Every home cook might have their tried and trusted method for cooking the perfect steak.
But science suggests you’ve probably been doing it wrong.
Physicist George Vekinis claims that most people’s steak cooking techniques result in dry, chewy meat.
Instead of opting for the grill or a frying pan, Mr Vekinis claims that the perfect steak should be microwaved – and never salted.
Salting the steak draws water out from the meat and produces something that is ‘tough and inedible’.
Science says you’ve been cooking your steak all wrong. To get the perfect bit you should ditch the salt and pre-warm the steak for a few minutes in the microwave
While it might not seem appetizing, science suggests that the best steaks should be unsalted and microwaved before frying
‘Salt must never be put on a steak before frying,’ Mr Vekinis said, speaking on the BBC podcast Instant Genius.
‘Salt has this osmotic ability to drag out as much water as possible from the meat and you’re going to get tough and inedible.’
If you want your steak seasoned, Mr Vekinis advises that this is best done after the cooking process has been completed as to avoid drawing out any more water.
The other big mistake people make is that the steak is cooked while still cold from the fridge, which he says is a ‘no-no’.
‘When you cook it directly from the fridge, essentially what you’re doing is not heating up the meat from the inside,’ he explained.
Because steaks are only heated directly for a short time, the energy from the pan does not have long to transfer into the meat.
While the meat’s surface may cook just as fast, the interior of a cold steak will take much longer to cook, resulting in a burnt exterior or raw interior.
To avoid this, Mr Vekinis recommends warming the steak in the microwave for a while before frying.
‘It’s always a good idea to heat the meat first in a microwave oven,’ he said.
After salting, Mr Vekinis recommends cooking each side for a maximum of one minute just to add some colour and flavour
Mr Vekinis recommends that you ‘put it in the microwave oven for one to two minutes,’ although he added that it ‘depends on the thickness of the meat’.
‘Then you fry it quickly, a very short time, as short time as possible, just to give it that little bit of Maillard yard reaction on the surface so you get this slight aroma and the pleasure of the taste,’ he explained.
‘When I say short I’m talking about a minute maximum.

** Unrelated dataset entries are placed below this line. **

(** * Crimson messenger, protocol v2: the connection protocol engine

    A shallow embedding of [src/crimson/net/ProtocolV2.h]: the state
    enumeration and its name table, the backoff timer, the members of the
    engine with their default initializers, [wait_exit_io] and the
    execution gate [gated_execute].  Routines that the header only
    declares are modelled from the specification and marked as such.

    The pubsub topics and bucket notifications of the RADOS gateway,
    [src/rgw/driver/rados/rgw_pubsub.h] and
    [src/rgw/driver/rados/rgw_rest_pubsub.cc], follow in [Module rgw]. *)

From Stdlib Require Import ZArith Lia Floats.PrimFloat.
From stdpp Require Import base gmap strings list.

Open Scope Z_scope.

(** ** Seastar futures and promises

    A [seastar::future<>] is either ready when it is made
    ([seastar::now()]) or the future of a promise.  The reactor knows which
    promises have been given their value and which continuations wait for
    which promise. *)
Module seastar.

Definition promise_id := nat.

Inductive future : Type :=
| now
| get_future (p : promise_id).

Record reactor : Type := Reactor {
  resolved : gset promise_id;
  continuations : list (promise_id * promise_id);
  next_promise : promise_id
}.

(** [future::available()]. *)
Definition available (r : reactor) (f : future) : bool :=
  match f with
  | now => true
  | get_future p => bool_decide (p ∈ resolved r)
  end.

(** [seastar::promise<> pr;] a promise nobody has set yet. *)
Definition new_promise (r : reactor) : promise_id * reactor :=
  (next_promise r,
   Reactor (resolved r) (continuations r) (S (next_promise r))).

Definition mark (p : promise_id) (r : reactor) : reactor :=
  Reactor ({[p]} ∪ resolved r) (continuations r) (next_promise r).

(** The promises whose [set_value] is chained behind the future of [p]. *)
Definition waiters (p : promise_id) (r : reactor) : list promise_id :=
  snd <$> filter (λ c, c.1 = p) (continuations r).

(** [pr.set_value()]: the promise is resolved and the continuations that
    wait for it run, which may resolve further promises.  A chain of
    continuations is no longer than the list of them. *)
Fixpoint set_value_upto (fuel : nat) (p : promise_id) (r : reactor) : reactor :=
  match fuel with
  | O => mark p r
  | S n => foldr (set_value_upto n) (mark p r) (waiters p r)
  end.

Definition set_value (p : promise_id) (r : reactor) : reactor :=
  set_value_upto (length (continuations r)) p r.

(** [fut.finally([pr] { pr.set_value(); })].  On a future that is available
    the continuation runs at once and the result is ready.  Otherwise the
    continuation is queued behind [fut]; the future that [finally] returns
    becomes ready in the step that runs the continuation, that is, together
    with [pr], and is represented by the future of [pr]. *)
Definition finally_set_value (fut : future) (pr : promise_id) (r : reactor)
  : future * reactor :=
  match fut with
  | now => (now, set_value pr r)
  | get_future q =>
      if available r fut then (now, set_value pr r)
      else (get_future pr,
            Reactor (resolved r) ((q, pr) :: continuations r) (next_promise r))
  end.

End seastar.

(** ** The backoff timer, [ProtocolV2::Timer] *)
Module Timer.

(** [seastar::abort_source]: named by the delay that subscribed to it.  The
    connection the timer refers to is named by a handle. *)
Definition abort_source := nat.

Record t : Type := Build {
  last_dur_ : float;
  conn : nat;
  as_ : option abort_source
}.

(** [Timer(SocketConnection& conn) : conn(conn) {}] with the default member
    initializers: [last_dur_ = 0.0] and an empty [as]. *)
Definition create (conn : nat) : t := Build 0%float conn None.

(** [last_dur()]. *)
Definition last_dur (tm : t) : float := last_dur_ tm.

(** [cancel()].  The second component is the abort source on which
    [request_abort()] was called, if there was one. *)
Definition cancel (tm : t) : t * option abort_source :=
  let tm1 := Build 0%float (conn tm) (as_ tm) in
  match as_ tm1 with
  | Some a => (Build (last_dur_ tm1) (conn tm1) None, Some a)
  | None => (tm1, None)
  end.

End Timer.

(** ** The engine, [class ProtocolV2] *)
Module ProtocolV2.

(** References to the collaborators ([SocketConnection &], [IOHandler &],
    ...) and the objects behind the owning pointers are named by handles. *)
Definition handle := nat.
Definition FrameAssemblerV2 := handle.
Definition AuthConnectionMeta := handle.

Inductive state_t : Type :=
| NONE
| ACCEPTING
| SERVER_WAIT
| ESTABLISHING
| CONNECTING
| READY
| STANDBY
| WAIT
| REPLACING
| CLOSING.

#[export] Instance state_t_eq_dec : EqDecision state_t.
Proof. solve_decision. Defined.

(** [static_cast<int>(state)]: [NONE = 0] and every later enumerator is one
    more than the one before it. *)
Definition static_cast_int (s : state_t) : Z :=
  match s with
  | NONE => 0
  | ACCEPTING => 1
  | SERVER_WAIT => 2
  | ESTABLISHING => 3
  | CONNECTING => 4
  | READY => 5
  | STANDBY => 6
  | WAIT => 7
  | REPLACING => 8
  | CLOSING => 9
  end.

Definition statenames : list string :=
  ["NONE"; "ACCEPTING"; "SERVER_WAIT"; "ESTABLISHING"; "CONNECTING";
   "READY"; "STANDBY"; "WAIT"; "REPLACING"; "CLOSING"]%string.

(** [get_state_name]: [statenames[static_cast<int>(state)]].  An index
    outside the array has no defined value in C++; here it is [None]. *)
Definition get_state_name (s : state_t) : option string :=
  let i := static_cast_int s in
  if i <? 0 then None else statenames !! Z.to_nat i.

You take a steak or beef or whatever it is and you just fry it on both sides as little as possible.’
Mr Vekinis added: ‘The ideal way of eating the meat is medium rare, so it’s going to be slightly red and cooked on the outside.
‘The only way to be absolutely sure of that is that you either start with a thin piece of meat or you have a thicker piece of meat that has been heated properly internally with microwaves.

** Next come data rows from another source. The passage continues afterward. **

(** *** Progress of the search *)

Lemma length_filter_strict_mono {A} (P Q : A → Prop) `{!∀ x, Decision (P x)}
    `{!∀ x, Decision (Q x)} (l : list A) x :
  (∀ y, y ∈ l → P y → Q y) → x ∈ l → Q x → ¬ P x →
  length (filter P l) < length (filter Q l).
Proof.
  intros HPQ Hx HQx HPx.
  assert (∀ k : list A, (∀ y, y ∈ k → P y → Q y) →
            length (filter P k) ≤ length (filter Q k)) as Hle.
  { intros k. induction k as [|y k IH]; [done|]. intros Hk.
    rewrite !filter_cons.
    assert (length (filter P k) ≤ length (filter Q k)).
    { apply IH. intros z Hz. apply Hk. by apply list_elem_of_further. }
    destruct (decide (P y)) as [HP|HP].
    - rewrite decide_True; [simpl; lia|]. apply Hk; [apply list_elem_of_here|done].
    - destruct (decide (Q y)); simpl; lia. }
  induction l as [|y l IH]; [by apply elem_of_nil in Hx|].
  rewrite !filter_cons. apply elem_of_cons in Hx as [<-|Hx].
  - rewrite decide_False, decide_True by done. simpl.
    assert (length (filter P l) ≤ length (filter Q l)); [|lia].
    apply Hle. intros z Hz. apply HPQ. by apply list_elem_of_further.
  - assert (length (filter P l) < length (filter Q l)).
    { apply IH; [|done]. intros z Hz. apply HPQ. by apply list_elem_of_further. }
    destruct (decide (P y)) as [HP|HP].
    + rewrite decide_True; [simpl; lia|].
      apply HPQ; [apply list_elem_of_here|done].
    + destruct (decide (Q y)); simpl; lia.
Qed.

Lemma count_open_le_81 d : count_open d ≤ 81.
Proof.
  unfold count_open. rewrite <- length_cells. apply length_filter.
Qed.

(** Forcing an open cell to a singleton without growing any domain
    closes at least one cell. *)
Lemma count_open_assign d nd var :
  var ∈ cells → 1 < size (dom_of d var) → size (dom_of nd var) ≤ 1 →
  (∀ c, c ≠ var → dom_of nd c ⊆ dom_of d c) →
  count_open nd < count_open d.
Proof.
  intros Hvar Hd Hnd Hsub. unfold count_open.
  apply (length_filter_strict_mono _ _ _ var); [|done|done|lia].
  intros c _ Hc. destruct (decide (c = var)) as [->|Hne]; [done|].
  pose proof (subseteq_size _ _ (Hsub c Hne)). lia.
Qed.

End Search_facts.

Section Backtrack_facts.
Context {O : SetOrder}.

Lemma first_result_returns {A} (body : Z → outcome (option A)) values :
  (∀ v, v ∈ values → ∃ r, body v = Done r) →
  ∃ r, first_result body values = Done r.
Proof.
  induction values as [|v values IH]; intros Hbody; simpl; [by eexists|].
  destruct (Hbody v) as [[r|] ->]; [apply list_elem_of_here|by eexists|].
  apply IH. intros w Hw. apply Hbody. by apply list_elem_of_further.
Qed.

Lemma first_result_Some {A} (body : Z → outcome (option A)) values r :
  first_result body values = Done (Some r) →
  ∃ v, v ∈ values ∧ body v = Done (Some r).
Proof.
  induction values as [|v values IH]; simpl; [done|].
  destruct (body v) as [|[r'|]] eqn:Hv; [done| |].
  - intros [= <-]. exists v. split; [apply list_elem_of_here|done].
  - intros (w & Hw & Hb)%IH. exists w.
    split; [by apply list_elem_of_further|done].
Qed.

Lemma backtrack_unfold depth d :
  backtrack depth d =
  if is_solved d then Done (Some d)
  else
    match select_unassigned_variable d with
    | None => Done None
    | Some var =>
        first_result
          (λ value,
             match assign_and_propagate var value d with
             | OutOfFuel => OutOfFuel
             | Done None => Done None
             | Done (Some new_domains) =>
                 match depth with
                 | 0 => OutOfFuel
                 | S depth' => backtrack depth' new_domains
                 end
             end)
          (order_domain_values var d)
    end.
Proof. by destruct depth. Qed.

(** The search returns when it may nest as many calls as there are open
    cells. *)
Lemma backtrack_returns depth d :
  count_open d ≤ depth → ∃ r, backtrack depth d = Done r.
Proof.
  revert d. induction depth as [|depth IH]; intros d Hcount;
    rewrite backtrack_unfold.
  - destruct (is_solved d); [by eexists|].
    destruct (select_unassigned_variable d) as [var|] eqn:Hsel;
      [|by eexists].
    apply select_unassigned_variable_Some in Hsel as [Hvar Hsize].
    apply first_result_returns. intros v _.
    destruct (assign_and_propagate_spec var v d Hvar) as (r & -> & Hr).
    destruct r as [nd|]; [|by eexists].
    destruct (Hr nd eq_refl) as (Hv & _ & Hsub & _).
    assert (count_open nd < count_open d); [|lia].
    apply (count_open_assign d nd var); [done..| |done].
    by rewrite Hv, size_singleton.
  - destruct (is_solved d); [by eexists|].
    destruct (select_unassigned_variable d) as [var|] eqn:Hsel;
      [|by eexists].
    apply select_unassigned_variable_Some in Hsel as [Hvar Hsize].
    apply first_result_returns. intros v _.
    destruct (assign_and_propagate_spec var v d Hvar) as (r & -> & Hr).
    destruct r as [nd|]; [|by eexists].
    destruct (Hr nd eq_refl) as (Hv & _ & Hsub & _).
    apply IH.
    assert (count_open nd < count_open d); [|lia].
    apply (count_open_assign d nd var); [done..| |done].
    by rewrite Hv, size_singleton.
Qed.

(** A dictionary returned by the search is solved, is included in the
    caller's, and admits no pruning if the caller's did not. *)
Lemma backtrack_sound depth d sol :
  backtrack depth d = Done (Some sol) →
  is_solved sol = true ∧ shrinks sol d
  ∧ (arc_consistent d → arc_consistent sol).
Proof.
  revert d. induction depth as [|depth IH]; intros d;
    rewrite backtrack_unfold.
  - destruct (is_solved d) eqn:Hs.
    { intros [= <-]. split_and!; [done|apply shrinks_refl|done]. }
    destruct (select_unassigned_variable d) as [var|] eqn:Hsel; [|done].
    intros (v & Hv & Hbody)%first_result_Some.
    by destruct (assign_and_propagate var v d) as [|[?|]].
  - destruct (is_solved d) eqn:Hs.
    { intros [= <-]. split_and!; [done|apply shrinks_refl|done]. }
    destruct (select_unassigned_variable d) as [var|] eqn:Hsel; [|done].
    apply select_unassigned_variable_Some in Hsel as [Hvar Hsize].
    intros (v & Hv & Hbody)%first_result_Some.
    destruct (assign_and_propagate_spec var v d Hvar) as (r & Heq & Hr).
    rewrite Heq in Hbody. destruct r as [nd|]; [|done].
    destruct (Hr nd eq_refl) as (Hnv & Hc & Hsub & _).
    apply IH in Hbody as (Hsolved & Hsh & Hcons).
    split_and!; [done| |by auto].
    eapply shrinks_trans; [done|]. intros c.
    destruct (decide (c = var)) as [->|Hne]; [|by apply Hsub].
    rewrite Hnv. apply elem_of_order_domain_values in Hv.
    by apply singleton_subseteq_l.
Qed.

End Backtrack_facts.

(** ** Grids *)

Lemma elem_of_digits v : v ∈ digits ↔ (1 ≤ v ≤ 9)%Z.
Proof. unfold digits. rewrite !elem_of_cons, elem_of_nil. lia. Qed.

Lemma units_table :
  Forall (λ u, length u = 9 ∧ NoDup u
               ∧ Forall (λ a, a ∈ cells
                              ∧ Forall (λ b, a = b ∨ b ∈ peers a) u) u)
    units.
Proof. apply (bool_decide_unpack _). by vm_compute. Qed.

Lemma is_9x9_write_cell g r c v : is_9x9 g → is_9x9 (write_cell g r c v).
Proof.
  intros [Hlen Hrows]. unfold write_cell. split; [by rewrite length_alter|].
  apply Forall_lookup. intros i row Hi.
  destruct (decide (r = i)) as [->|Hne].
  - rewrite list_lookup_alter_eq in Hi.
    destruct (g !! i) as [row'|] eqn:Hrow; [|done]. injection Hi as <-.
    rewrite length_insert. by eapply (Forall_lookup_1 _ _ _ _ Hrows).
  - rewrite list_lookup_alter_ne in Hi by done.
    by eapply (Forall_lookup_1 _ _ _ _ Hrows).
Qed.

Lemma grid_at_write_cell g r c v r' c' :
  is_9x9 g → r < 9 → c < 9 →
  grid_at (write_cell g r c v) r' c'
  = if decide ((r, c) = (r', c')) then v else grid_at g r' c'.
Proof.
  intros [Hlen Hrows] Hr Hc. unfold grid_at, write_cell.
  rewrite list_lookup_total_alter.
  destruct (decide (r = r')) as [<-|Hne].
  - rewrite decide_True by (split; [done|lia]).
    assert (length (g !!! r) = 9) as Hrow.
    { eapply Forall_lookup_total_1; [done|lia]. }
    rewrite list_lookup_total_insert by lia.
    destruct (decide (c = c')) as [<-|Hc'].
    + rewrite decide_True by (split; [done|lia]). by rewrite decide_True.
    + rewrite decide_False by (intros [? _]; done).
      rewrite decide_False; [done|]. by intros [= ?].
  - rewrite decide_False by (intros [? _]; done).
    rewrite decide_False; [done|]. by intros [= ? ?].
Qed.

Lemma foldl_write_cell (f : cell → Z) (l : list cell) g0 :
  is_9x9 g0 → Forall (λ rc, rc ∈ cells) l →
  let g := foldl (λ g rc, write_cell g rc.1 rc.2 (f rc)) g0 l in
  is_9x9 g ∧
  ∀ rc, (∀ k1 k2, l = k1 ++ rc :: k2 → rc ∉ k2) →
    grid_at g rc.1 rc.2
    = if decide (rc ∈ l) then f rc else grid_at g0 rc.1 rc.2.
Proof.
  revert g0. induction l as [|x l IH]; intros g0 Hg0 Hl; cbn [foldl]; cbv zeta.
  { split; [done|]. intros rc _. rewrite decide_False; [done|].
    apply not_elem_of_nil. }
  apply Forall_cons in Hl as [Hx%elem_of_cells Hl].
  destruct (IH (write_cell g0 x.1 x.2 (f x))) as [Hg Hread];
    [by apply is_9x9_write_cell|done|].
  split; [done|]. intros rc Hlast. rewrite Hread.
  - destruct (decide (rc ∈ l)) as [Hin|Hout].
    + by rewrite decide_True by by apply list_elem_of_further.
    + rewrite grid_at_write_cell by (done || lia).
      destruct x as [r c], rc as [r' c']. cbn [fst snd].
      destruct (decide ((r, c) = (r', c'))) as [[= <- <-]|Hne].
      * by rewrite decide_True by apply list_elem_of_here.
      * rewrite decide_False; [done|].
        intros [?|?]%elem_of_cons; [congruence|done].
  - intros k1 k2 ->. apply (Hlast (x :: k1) k2). done.
Qed.

Section Grid_facts.
Context {O : SetOrder}.

Lemma next_iter_singleton v : next_iter {[v]} = v.
Proof.
  unfold next_iter. pose proof (iter_values_perm {[v]}) as Hp.
  rewrite elements_singleton in Hp. apply Permutation_singleton_r in Hp.
  by rewrite Hp.
Qed.

Lemma solved_grid_spec sol :
  is_9x9 (solved_grid sol) ∧
  ∀ rc, rc ∈ cells →
    grid_at (solved_grid sol) rc.1 rc.2
    = if decide (size (dom_of sol rc) = 1) then next_iter (dom_of sol rc)
      else 0%Z.
Proof.
  unfold solved_grid.
  destruct (foldl_write_cell
              (λ rc, if decide (size (dom_of sol rc) = 1)
                     then next_iter (dom_of sol rc) else 0%Z)
              cells (replicate 9 (replicate 9 0%Z))) as [Hg Hread].
  - split; [reflexivity|]. repeat (constructor; [reflexivity|]). constructor.
  - by apply Forall_forall.
  - split; [done|]. intros rc Hrc. rewrite Hread.
    + by rewrite decide_True.
    + intros k1 k2 Heq Hin. pose proof NoDup_cells as Hnd.
      rewrite Heq in Hnd. apply NoDup_app in Hnd as (_ & _ & Hnd).
      by apply NoDup_cons in Hnd as [? _].
Qed.

(** A solved dictionary that admits no pruning and holds values 1..9
    yields a valid grid. *)
Lemma solved_grid_valid sol :
  is_solved sol = true → arc_consistent sol → values_1_9 sol →
  valid_solution (solved_grid sol).
Proof.
  intros Hsolved Hcons Hvals. rewrite is_solved_spec in Hsolved.
  destruct (solved_grid_spec sol) as [Hg Hread]. split; [done|].
  assert (∀ rc, rc ∈ cells →
            dom_of sol rc = {[grid_at (solved_grid sol) rc.1 rc.2]}) as Hval.
  { intros rc Hrc. rewrite Hread, decide_True by auto.
    destruct (size_1_elem_of _ (Hsolved rc Hrc)) as [v ->%leibniz_equiv].
    by rewrite next_iter_singleton. }
  pose proof units_table as Hunits. rewrite Forall_forall in Hunits.
  apply Forall_forall. intros u Hu.
  destruct (Hunits u Hu) as (Hlen & Hnd & Hpeers).
  rewrite Forall_forall in Hpeers.
  apply submseteq_length_Permutation;
    [|unfold read_cells; rewrite length_map, Hlen; simpl; lia].
  apply NoDup_submseteq.
  - apply NoDup_fmap_2_strong; [|done]. intros a b Ha Hb Heq.
    destruct (Hpeers a Ha) as [Hac Hrest]. rewrite Forall_forall in Hrest.
    destruct (Hrest b Hb) as [|Hpeer]; [done|]. exfalso.
    assert (b ∈ cells) as Hbc by by destruct (Hpeers b Hb).
    assert (grid_at (solved_grid sol) a.1 a.2 ∈ to_remove sol a b) as Hin.
    { apply elem_of_to_remove. rewrite (Hval a Hac), (Hval b Hbc), Heq.
      split; [by apply elem_of_singleton|done]. }
    rewrite (Hcons a b Hac Hpeer) in Hin. by apply elem_of_empty in Hin.
  - intros v (a & -> & Ha)%list_elem_of_fmap.
    destruct (Hpeers a Ha) as [Hac _].
    unfold values_1_9 in Hvals. rewrite Forall_forall in Hvals.
    assert (grid_at (solved_grid sol) a.1 a.2 ∈ range_1_10) as Hr.
    { apply (Hvals a Hac). rewrite (Hval a Hac). by apply elem_of_singleton. }
    apply elem_of_range_1_10 in Hr. by apply elem_of_digits.
Qed.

‘The temperature inside the meat should reach at least 55-60C [131- 140°F] and that’s absolutely minimum.’
Leaving meat too rare can increase the risk of food poisoning as it may contain harmful bacteria.
The US Department of Agriculture recommends that fresh meat like steaks be heated to a minimum temperature of 145°F (62°C) to guarantee safety.
However, that is still a good 15°F (7°C) higher than the temperatures needed to achieve the perfect medium rare favoured by Mr Vekinis.
What’s the ideal temperature for steak?
Rare: 120–130°F (49–54°C)
Medium Rare: 130–135°F (54–57°C)
Medium: 135–145°F (57–63°C)
Medium Well Steak: 145–155°F (63–68°C)
Well Done Steak@ 155°F(68°C) and up
However you like your steak, there’s a perfect temperature to get the results you want
Rare steak is, however, somewhat safer than rare ground meat as the majority of the bacteria cannot penetrate the surface of the meat and so the rare interior can still be safe in some cases.
It is worth bearing in mind that beef and other meats are eaten raw all over the world in dishes like steak tartar or beef carpaccio.
However, if you are in any doubt, it is always safer to cook to the recommended safe temperature using a meat thermometer to ensure accuracy and safety.
However, Mr Vekinis’ advice may rile up a few celebrity chefs who would turn their noses up at an un-salted, microwaved steak.
Gordon Ramsey’s own recipe calls for the steak to be rubbed generously with salt before cooking.
Jamie Oliver’s recipe is also at odds with Vekinis’s theory as he recommends rubbing steaks with salt, pepper, and olive oil before frying.
American chef and food writer J. Kenji Lopez-Alt, who is known for his scientific approach to cooking, also disagrees with Mr Vekinis’ claims.
Mr Lopez-Alt compared the results of four steaks seasoned at different times before cooking to see which had the best sear, in an article for Serious Eats.
Steaks cooked three to four minutes after seasoning had a worse sear as osmosis drew water to the surface which interfered with the chemical reactions that produce the brown, tasty crust.
However, he found that steaks salted immediately before cooking produced an excellent sear and were not affected by osmosis.
Likewise, the best results were achieved by salting the steak the night before and leaving it in the fridge to rest.
Mr Lopez-Alt found that this dried the steak for a better sear and only resulted in a negligible five per cent moisture loss.